Generic short-range interactions in two-leg ladders

TL;DR

This paper derives a comprehensive Hamiltonian for two-leg ladders with arbitrary interactions, exploring their phase diagrams and conditions for Tomanaga-Luttinger liquid behavior, with applications to lithium purple bronze.

Contribution

It introduces a generalized Hamiltonian for two-leg ladders with multiple interactions and analyzes their phases using renormalization group methods, highlighting conditions for exotic phases and Tomanaga-Luttinger liquids.

Findings

Increasing interactions enriches the phase diagram at half-filling.

Exotic phases emerge when the number of interactions is large and zigzag angle is small.

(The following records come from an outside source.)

Lemma chunks_of_file files c : c ∈ chunks_of file_chunks files → ch_fileId c ∈ files.
Proof.
  intros (f & Hc & Hf)%list_elem_of_bind. pose proof (own_chunks f) as Ho. rewrite Forall_forall in Ho. by rewrite (Ho c Hc).
Qed.

Lemma chunks_of_sublist files files' : files `sublist_of` files' → chunks_of file_chunks files `sublist_of` chunks_of file_chunks files'.
Proof.
  unfold chunks_of. induction 1 as [|f l k _ IH|f l k _ IH]; [done| |].
  - change ((f :: ?xs) ≫= file_chunks) with (file_chunks f ++ (xs ≫= file_chunks)). by apply sublist_app.
  - change ((f :: ?xs) ≫= file_chunks) with (file_chunks f ++ (xs ≫= file_chunks)). by apply sublist_inserts_l.
Qed.

Lemma needs_refresh_same cands cands' s s' f : filter (λ c, ch_fileId c = f) cands = filter (λ c, ch_fileId c = f) cands' →
  filter (λ r, c_fileId r = f) (i_chunks s) = filter (λ r, c_fileId r = f) (i_chunks s') →
  needs_refresh sha256 cands s f = needs_refresh sha256 cands' s' f.
Proof. intros Hc Hs. unfold needs_refresh, findContentHashesByFileId. by rewrite Hc, Hs. Qed.

Context (files : list string) (files_distinct : NoDup files).
Context (chunks_ordered : ∀ f, f ∈ files → in_line_order (file_chunks f)).

(** A file without chunks is selected again, whatever is stored of it. *)
Lemma blank_needs_refresh s f : f ∈ files → file_chunks f = [] →
  needs_refresh sha256 (chunks_of file_chunks files) s f = true.
Proof using files_distinct own_chunks.
  intros Hf Hnil. unfold needs_refresh. rewrite chunks_of_one, Hnil by done. cbn [fmap list_fmap].
  destruct (findContentHashesByFileId f s); [done|]. by rewrite !bool_decide_false by done.
Qed.

Lemma index_files_run p s : answers p → store_wf s → NoDup (hashes_of (chunks_of file_chunks files)) →
  apart files (chunks_of file_chunks files) s →
  ∃ r s', index_files sha256 elapsed env (mkJobOptions false false) files file_chunks p s = (Ret r, s') ∧ store_wf s' ∧
    ∀ f, f ∈ files → needs_refresh sha256 (chunks_of file_chunks files) s' f = bool_decide (file_chunks f = []).
Proof.
  intros Hp Hwf Hd Ha. unfold index_files. run_step. cbn [force skipEmbedding orb].
  set (all := chunks_of file_chunks files) in *. set (sel := filterFilesNeedingRefresh sha256 files all s).
  assert (∀ f, f ∈ sel ↔ needs_refresh sha256 all s f = true ∧ f ∈ files) as Hsel
    by (intros f; unfold sel, filterFilesNeedingRefresh; by rewrite list_elem_of_filter).
  assert (sel `sublist_of` files) as Hsub by (apply sublist_filter).
  assert (NoDup sel) as Hnd by (eapply sublist_NoDup; [exact files_distinct|done]).
  destruct (bool_decide (chunks_of file_chunks sel = [])) eqn:Hnil.
  { apply bool_decide_eq_true in Hnil. eexists _, s. split; [reflexivity|]. split; [done|]. intros f Hf.
    destruct (decide (file_chunks f = [])) as [Hb|Hne]; [rewrite bool_decide_true by done; by apply blank_needs_refresh|].
    rewrite bool_decide_false by done. destruct (needs_refresh sha256 all s f) eqn:Hr; [|done]. exfalso. apply Hne.
    rewrite <-(chunks_of_one sel f), Hnil by (done || by apply Hsel). done. }
  destruct (refreshChangedFiles_run (chunks_of file_chunks sel) p Hp) with (files := sel) (totals := mkPipelineResult 0 0 0 0) (s := s)
    as (r & s' & Hrun & Hwf' & Hset & Hother); [|done|done| |].
  { eapply sublist_NoDup; [exact Hd|]. by apply fmap_sublist, chunks_of_sublist. }
  { intros c row Hc Hf. apply Ha; [by eapply elem_of_sublist, chunks_of_sublist|]. by apply Hsel in Hf as [_ ?]. }
  exists (sel, chunks_of file_chunks sel, Some r), s'. split_and!; [|done|].
  - erewrite bind_run; [reflexivity|]. unfold refreshChangedFiles. by rewrite (bind_run _ _ _ _ _ Hrun).
  - intros f Hf. destruct (decide (file_chunks f = [])) as [Hb|Hne]; [rewrite bool_decide_true by done; by apply blank_needs_refresh|].
    rewrite bool_decide_false by done. destruct (decide (f ∈ sel)) as [Hs|Hs].
    + rewrite (needs_refresh_same all (chunks_of file_chunks sel) s' s'); [|by unfold all; rewrite !chunks_of_one|done].
      pose proof (chunks_ordered f Hf). apply settled_needs_no_refresh; [by apply Hset|by rewrite chunks_of_one..].
    + rewrite (needs_refresh_same all all s' s); [|done|by apply Hother].
      destruct (needs_refresh sha256 all s f) eqn:Hr; [|done]. exfalso. apply Hs. by apply Hsel.
Qed.
End job.
End invariant.

(** ** Search *)

Lemma answer_rows_length nodes found rows : answer_rows nodes found = Ret rows → length rows = length found.
Proof.
  revert rows. induction found as [|c cs IH]; intros rows; simpl; [by intros [= <-]|].
  destruct (map_get _ _); [|done]. destruct (answer_rows nodes cs) as [rs|]; [|done]. intros [= <-]. simpl. by rewrite (IH rs).
Qed.

Lemma search_length ix q k ef rows : search ix q k ef = Ret rows → length rows ≤ k.
Proof.
  unfold search. destruct (_ || _); [intros [= <-]; simpl; lia|]. intros Hr%answer_rows_length. rewrite Hr, length_take. lia.
Qed.

(** A result shows a stored chunk and is similar enough. *)
Definition shows_chunk (s : SemanticStore) (minSim : double) (r : SemanticSearchResult) : Prop :=
  d_leb minSim (sr_similarity r) = true ∧ ∃ c, c ∈ i_chunks s ∧ sr_chunkId r = c_id c ∧ sr_fileId r = c_fileId c ∧
    sr_filePath r = c_filePath c ∧ sr_lineStart r = c_lineStart c ∧ sr_lineEnd r = c_lineEnd c ∧ sr_content r = c_content c.

Lemma resolveChunks_shows hits s minSim : Forall (λ h, d_leb minSim h.2 = true) hits →
  Forall (shows_chunk s minSim) (resolveChunks hits s) ∧ length (resolveChunks hits s) ≤ length hits.
Proof.
  intros Hsim. split.
  - apply Forall_forall. intros r ([id sim] & Hin & (c & Hf & ->)%fmap_Some_1)%list_elem_of_omap.
    rewrite Forall_forall in Hsim. apply find_row_Some in Hf as [Hc _]. split; [by apply (Hsim (id, sim))|]. by exists c.
  - clear Hsim. unfold resolveChunks. induction hits as [|[id sim] hits IH]; [done|]. unfold omap in *. simpl.
    destruct (chunks_findById id s); simpl; lia.
Qed.

Lemma linearScan_hits q rows k minSim : Forall (λ h, d_leb minSim h.2 = true) (linearScan q rows k minSim) ∧ length (linearScan q rows k minSim) ≤ k.
Proof.
  unfold linearScan. split; [|rewrite length_take; lia]. apply Forall_take, Forall_forall.
  intros [id sim] (e & _ & He)%elem_of_js_sort%list_elem_of_omap. simpl in *. destruct (d_leb _ _) eqn:E; [|done]. by injection He as <- <-.
Qed.
(** ** The composition *)

Record RetrievalInput : Type := mkRetrievalInput {
  in_repoRoot : string;
  in_query : string;
  in_mode : RetrievalMode;
  in_semanticMode : option SemanticMode;
  in_scanOptions : option ScanOptions;
  in_liveEvidence : option (list NormalizedRetrievalResult);
}.

Record RetrievalRun : Type := mkRun {
  rr_plan : RetrievalPlan;
  rr_workspaces : list IndexedWorkspace;
  rr_reducedCoverage : bool;
  rr_stopReasons : list ScanStopReason;
  rr_dependencyGraph : DependencyEdgeAdapterResult;
  rr_symbols : list IndexedSymbol;
  rr_results : list NormalizedRetrievalResult;
  rr_liveEvidence : list NormalizedRetrievalResult;
  rr_evidencePackets : list EvidencePacket;
  rr_embeddingStats : option EmbedPipelineResult;
}.

Definition is_true_member (key : string) (j : json) : bool :=
  match j with JObj ms => existsb (λ m, String.eqb m.1 key && match m.2 with JBool true => true | _ => false end) ms | _ => false end.
Definition string_member (key : string) (j : json) (d : string) : string :=
  match j with
  | JObj ms => match List.find (λ m, String.eqb m.1 key) ms with Some (_, JStr s) => s | _ => d end
  | _ => d
  end.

Tomanaga-Luttinger liquid phase occurs only with ferromagnetic rung spin interactions.

Abstract

We derive a Hamiltonian for a two-leg ladder which includes an arbitrary number of charge and spin interactions. To illustrate this Hamiltonian we consider two examples and use a renormalization group technique to evaluate the ground state phases. The first example is a two-leg ladder with zigzagged legs. We find that increasing the number of interactions in such a two-leg ladder may result in a richer phase diagram, particularly at half-filling where a few exotic phases are possible when the number of interactions are large and the angle of the zigzag is small. In the second example we determine under which conditions a two-leg ladder at quarter-filling is able to support a Tomanaga-Luttinger liquid phase. We show that this is only possible when the spin interactions across the rungs are ferromagnetic. In both examples we focus on lithium purple bronze, a two-leg ladder with zigzagged legs which is though to support a Tomanaga-Luttinger liquid phase.